Copy each line of the data below, character for character.

--- The input Enclosed Below ---

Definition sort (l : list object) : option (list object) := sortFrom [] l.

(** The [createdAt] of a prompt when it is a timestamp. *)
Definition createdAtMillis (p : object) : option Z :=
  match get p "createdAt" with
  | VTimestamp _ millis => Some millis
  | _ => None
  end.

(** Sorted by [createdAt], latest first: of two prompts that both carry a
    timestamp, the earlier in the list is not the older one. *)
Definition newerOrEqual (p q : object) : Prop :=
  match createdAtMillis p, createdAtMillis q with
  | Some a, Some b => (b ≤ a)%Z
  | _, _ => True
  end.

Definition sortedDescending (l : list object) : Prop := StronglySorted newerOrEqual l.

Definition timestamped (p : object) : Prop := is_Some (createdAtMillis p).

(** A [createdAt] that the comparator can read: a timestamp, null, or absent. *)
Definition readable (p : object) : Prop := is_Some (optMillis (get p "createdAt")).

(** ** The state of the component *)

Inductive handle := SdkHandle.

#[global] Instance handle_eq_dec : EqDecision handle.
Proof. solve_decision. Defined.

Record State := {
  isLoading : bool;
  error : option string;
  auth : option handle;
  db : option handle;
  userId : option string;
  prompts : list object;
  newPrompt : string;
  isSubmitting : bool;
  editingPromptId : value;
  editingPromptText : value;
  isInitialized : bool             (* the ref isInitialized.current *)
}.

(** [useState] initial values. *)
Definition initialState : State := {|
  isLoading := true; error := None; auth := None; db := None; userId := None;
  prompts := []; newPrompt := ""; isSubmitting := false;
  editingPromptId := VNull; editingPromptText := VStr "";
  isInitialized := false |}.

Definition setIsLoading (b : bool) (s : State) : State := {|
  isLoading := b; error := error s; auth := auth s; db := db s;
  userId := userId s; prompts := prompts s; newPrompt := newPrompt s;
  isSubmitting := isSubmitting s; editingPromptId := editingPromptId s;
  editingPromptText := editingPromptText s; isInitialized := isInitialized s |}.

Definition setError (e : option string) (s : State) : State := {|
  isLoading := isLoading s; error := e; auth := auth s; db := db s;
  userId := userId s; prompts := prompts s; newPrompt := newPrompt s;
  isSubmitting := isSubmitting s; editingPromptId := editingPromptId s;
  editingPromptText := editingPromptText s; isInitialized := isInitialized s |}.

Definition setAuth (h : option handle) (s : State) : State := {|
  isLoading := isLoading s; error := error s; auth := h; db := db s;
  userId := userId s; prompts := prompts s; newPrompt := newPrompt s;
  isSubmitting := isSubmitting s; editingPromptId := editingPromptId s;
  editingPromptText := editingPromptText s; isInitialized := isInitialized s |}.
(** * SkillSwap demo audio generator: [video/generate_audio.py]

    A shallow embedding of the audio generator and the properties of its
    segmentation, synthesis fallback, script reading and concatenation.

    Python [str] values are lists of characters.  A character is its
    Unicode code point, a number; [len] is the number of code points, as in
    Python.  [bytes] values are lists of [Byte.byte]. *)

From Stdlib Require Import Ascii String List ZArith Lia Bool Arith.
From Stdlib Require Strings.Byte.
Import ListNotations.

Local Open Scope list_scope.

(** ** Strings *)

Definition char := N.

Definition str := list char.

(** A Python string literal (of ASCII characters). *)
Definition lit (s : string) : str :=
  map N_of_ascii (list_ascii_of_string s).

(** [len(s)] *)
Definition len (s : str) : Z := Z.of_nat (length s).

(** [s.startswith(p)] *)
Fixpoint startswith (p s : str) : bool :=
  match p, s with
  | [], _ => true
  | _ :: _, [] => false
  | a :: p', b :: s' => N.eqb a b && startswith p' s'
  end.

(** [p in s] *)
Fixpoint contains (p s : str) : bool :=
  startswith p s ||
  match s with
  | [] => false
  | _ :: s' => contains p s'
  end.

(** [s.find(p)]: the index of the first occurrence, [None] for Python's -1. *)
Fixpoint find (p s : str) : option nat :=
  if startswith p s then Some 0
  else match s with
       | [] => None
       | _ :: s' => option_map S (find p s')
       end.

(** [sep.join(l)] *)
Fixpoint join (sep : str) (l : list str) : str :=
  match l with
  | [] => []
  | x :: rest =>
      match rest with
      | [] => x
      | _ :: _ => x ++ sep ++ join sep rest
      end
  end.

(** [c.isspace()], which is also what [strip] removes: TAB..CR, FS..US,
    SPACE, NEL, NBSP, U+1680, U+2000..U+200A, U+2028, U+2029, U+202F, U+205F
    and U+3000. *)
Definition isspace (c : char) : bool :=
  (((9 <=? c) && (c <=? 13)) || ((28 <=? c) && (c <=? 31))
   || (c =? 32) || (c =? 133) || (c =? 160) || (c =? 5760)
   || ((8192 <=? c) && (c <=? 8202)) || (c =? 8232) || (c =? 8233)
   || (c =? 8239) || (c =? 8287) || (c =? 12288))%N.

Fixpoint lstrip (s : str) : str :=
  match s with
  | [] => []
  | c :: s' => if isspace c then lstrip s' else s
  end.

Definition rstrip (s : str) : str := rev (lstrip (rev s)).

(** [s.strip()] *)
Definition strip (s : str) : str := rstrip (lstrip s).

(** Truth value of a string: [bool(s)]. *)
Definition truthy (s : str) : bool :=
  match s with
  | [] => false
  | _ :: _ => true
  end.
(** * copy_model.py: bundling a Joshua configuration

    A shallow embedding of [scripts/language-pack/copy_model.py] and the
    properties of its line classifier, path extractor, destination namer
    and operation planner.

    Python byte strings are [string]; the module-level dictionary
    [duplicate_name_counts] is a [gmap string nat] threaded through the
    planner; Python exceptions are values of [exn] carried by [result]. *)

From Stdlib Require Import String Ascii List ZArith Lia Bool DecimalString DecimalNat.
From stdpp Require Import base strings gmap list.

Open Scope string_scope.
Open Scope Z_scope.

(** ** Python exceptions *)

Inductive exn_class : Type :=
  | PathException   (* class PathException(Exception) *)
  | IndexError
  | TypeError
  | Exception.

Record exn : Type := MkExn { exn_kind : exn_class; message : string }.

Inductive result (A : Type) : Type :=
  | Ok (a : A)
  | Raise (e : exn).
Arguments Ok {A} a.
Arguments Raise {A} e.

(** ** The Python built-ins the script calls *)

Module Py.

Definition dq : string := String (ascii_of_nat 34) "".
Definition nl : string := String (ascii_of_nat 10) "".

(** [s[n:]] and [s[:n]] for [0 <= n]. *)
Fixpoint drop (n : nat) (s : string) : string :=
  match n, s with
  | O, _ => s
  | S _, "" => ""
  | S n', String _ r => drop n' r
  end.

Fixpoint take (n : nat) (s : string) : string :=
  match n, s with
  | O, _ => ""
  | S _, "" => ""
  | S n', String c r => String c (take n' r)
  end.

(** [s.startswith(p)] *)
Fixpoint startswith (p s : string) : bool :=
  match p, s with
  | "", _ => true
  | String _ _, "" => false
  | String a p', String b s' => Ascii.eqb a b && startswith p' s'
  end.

--- End of Enclosed The input ---

=== Task response ===
Definition sort (l : list object) : option (list object) := sortFrom [] l.

(** The [createdAt] of a prompt when it is a timestamp. *)
Definition createdAtMillis (p : object) : option Z :=
  match get p "createdAt" with
  | VTimestamp _ millis => Some millis
  | _ => None
  end.

(** Sorted by [createdAt], latest first: of two prompts that both carry a
    timestamp, the earlier in the list is not the older one. *)
Definition newerOrEqual (p q : object) : Prop :=
  match createdAtMillis p, createdAtMillis q with
  | Some a, Some b => (b ≤ a)%Z
  | _, _ => True
  end.

Definition sortedDescending (l : list object) : Prop := StronglySorted newerOrEqual l.

Definition timestamped (p : object) : Prop := is_Some (createdAtMillis p).

(** A [createdAt] that the comparator can read: a timestamp, null, or absent. *)
Definition readable (p : object) : Prop := is_Some (optMillis (get p "createdAt")).

(** ** The state of the component *)

Inductive handle := SdkHandle.

#[global] Instance handle_eq_dec : EqDecision handle.
Proof. solve_decision. Defined.

Record State := {
  isLoading : bool;
  error : option string;
  auth : option handle;
  db : option handle;
  userId : option string;
  prompts : list object;
  newPrompt : string;
  isSubmitting : bool;
  editingPromptId : value;
  editingPromptText : value;
  isInitialized : bool             (* the ref isInitialized.current *)
}.

(** [useState] initial values. *)
Definition initialState : State := {|
  isLoading := true; error := None; auth := None; db := None; userId := None;
  prompts := []; newPrompt := ""; isSubmitting := false;
  editingPromptId := VNull; editingPromptText := VStr "";
  isInitialized := false |}.

Definition setIsLoading (b : bool) (s : State) : State := {|
  isLoading := b; error := error s; auth := auth s; db := db s;
  userId := userId s; prompts := prompts s; newPrompt := newPrompt s;
  isSubmitting := isSubmitting s; editingPromptId := editingPromptId s;
  editingPromptText := editingPromptText s; isInitialized := isInitialized s |}.

Definition setError (e : option string) (s : State) : State := {|
  isLoading := isLoading s; error := e; auth := auth s; db := db s;
  userId := userId s; prompts := prompts s; newPrompt := newPrompt s;
  isSubmitting := isSubmitting s; editingPromptId := editingPromptId s;
  editingPromptText := editingPromptText s; isInitialized := isInitialized s |}.

Definition setAuth (h : option handle) (s : State) : State := {|
  isLoading := isLoading s; error := error s; auth := h; db := db s;
  userId := userId s; prompts := prompts s; newPrompt := newPrompt s;
  isSubmitting := isSubmitting s; editingPromptId := editingPromptId s;
  editingPromptText := editingPromptText s; isInitialized := isInitialized s |}.
(** * SkillSwap demo audio generator: [video/generate_audio.py]

    A shallow embedding of the audio generator and the properties of its
    segmentation, synthesis fallback, script reading and concatenation.

    Python [str] values are lists of characters.  A character is its
    Unicode code point, a number; [len] is the number of code points, as in
    Python.  [bytes] values are lists of [Byte.byte]. *)

From Stdlib Require Import Ascii String List ZArith Lia Bool Arith.
From Stdlib Require Strings.Byte.
Import ListNotations.

Local Open Scope list_scope.

(** ** Strings *)

Definition char := N.

Definition str := list char.

(** A Python string literal (of ASCII characters). *)
Definition lit (s : string) : str :=
  map N_of_ascii (list_ascii_of_string s).

(** [len(s)] *)
Definition len (s : str) : Z := Z.of_nat (length s).

(** [s.startswith(p)] *)
Fixpoint startswith (p s : str) : bool :=
  match p, s with
  | [], _ => true
  | _ :: _, [] => false
  | a :: p', b :: s' => N.eqb a b && startswith p' s'
  end.

(** [p in s] *)
Fixpoint contains (p s : str) : bool :=
  startswith p s ||
  match s with
  | [] => false
  | _ :: s' => contains p s'
  end.

(** [s.find(p)]: the index of the first occurrence, [None] for Python's -1. *)
Fixpoint find (p s : str) : option nat :=
  if startswith p s then Some 0
  else match s with
       | [] => None
       | _ :: s' => option_map S (find p s')
       end.

(** [sep.join(l)] *)
Fixpoint join (sep : str) (l : list str) : str :=
  match l with
  | [] => []
  | x :: rest =>
      match rest with
      | [] => x
      | _ :: _ => x ++ sep ++ join sep rest
      end
  end.

(** [c.isspace()], which is also what [strip] removes: TAB..CR, FS..US,
    SPACE, NEL, NBSP, U+1680, U+2000..U+200A, U+2028, U+2029, U+202F, U+205F
    and U+3000. *)
Definition isspace (c : char) : bool :=
  (((9 <=? c) && (c <=? 13)) || ((28 <=? c) && (c <=? 31))
   || (c =? 32) || (c =? 133) || (c =? 160) || (c =? 5760)
   || ((8192 <=? c) && (c <=? 8202)) || (c =? 8232) || (c =? 8233)
   || (c =? 8239) || (c =? 8287) || (c =? 12288))%N.

Fixpoint lstrip (s : str) : str :=
  match s with
  | [] => []
  | c :: s' => if isspace c then lstrip s' else s
  end.

Definition rstrip (s : str) : str := rev (lstrip (rev s)).

(** [s.strip()] *)
Definition strip (s : str) : str := rstrip (lstrip s).

(** Truth value of a string: [bool(s)]. *)
Definition truthy (s : str) : bool :=
  match s with
  | [] => false
  | _ :: _ => true
  end.
(** * copy_model.py: bundling a Joshua configuration

    A shallow embedding of [scripts/language-pack/copy_model.py] and the
    properties of its line classifier, path extractor, destination namer
    and operation planner.

    Python byte strings are [string]; the module-level dictionary
    [duplicate_name_counts] is a [gmap string nat] threaded through the
    planner; Python exceptions are values of [exn] carried by [result]. *)

From Stdlib Require Import String Ascii List ZArith Lia Bool DecimalString DecimalNat.
From stdpp Require Import base strings gmap list.

Open Scope string_scope.
Open Scope Z_scope.

(** ** Python exceptions *)

Inductive exn_class : Type :=
  | PathException   (* class PathException(Exception) *)
  | IndexError
  | TypeError
  | Exception.

Record exn : Type := MkExn { exn_kind : exn_class; message : string }.

Inductive result (A : Type) : Type :=
  | Ok (a : A)
  | Raise (e : exn).
Arguments Ok {A} a.
Arguments Raise {A} e.

(** ** The Python built-ins the script calls *)

Module Py.

Definition dq : string := String (ascii_of_nat 34) "".
Definition nl : string := String (ascii_of_nat 10) "".

(** [s[n:]] and [s[:n]] for [0 <= n]. *)
Fixpoint drop (n : nat) (s : string) : string :=
  match n, s with
  | O, _ => s
  | S _, "" => ""
  | S n', String _ r => drop n' r
  end.

Fixpoint take (n : nat) (s : string) : string :=
  match n, s with
  | O, _ => ""
  | S _, "" => ""
  | S n', String c r => String c (take n' r)
  end.

(** [s.startswith(p)] *)
Fixpoint startswith (p s : string) : bool :=
  match p, s with
  | "", _ => true
  | String _ _, "" => false
  | String a p', String b s' => Ascii.eqb a b && startswith p' s'
  end.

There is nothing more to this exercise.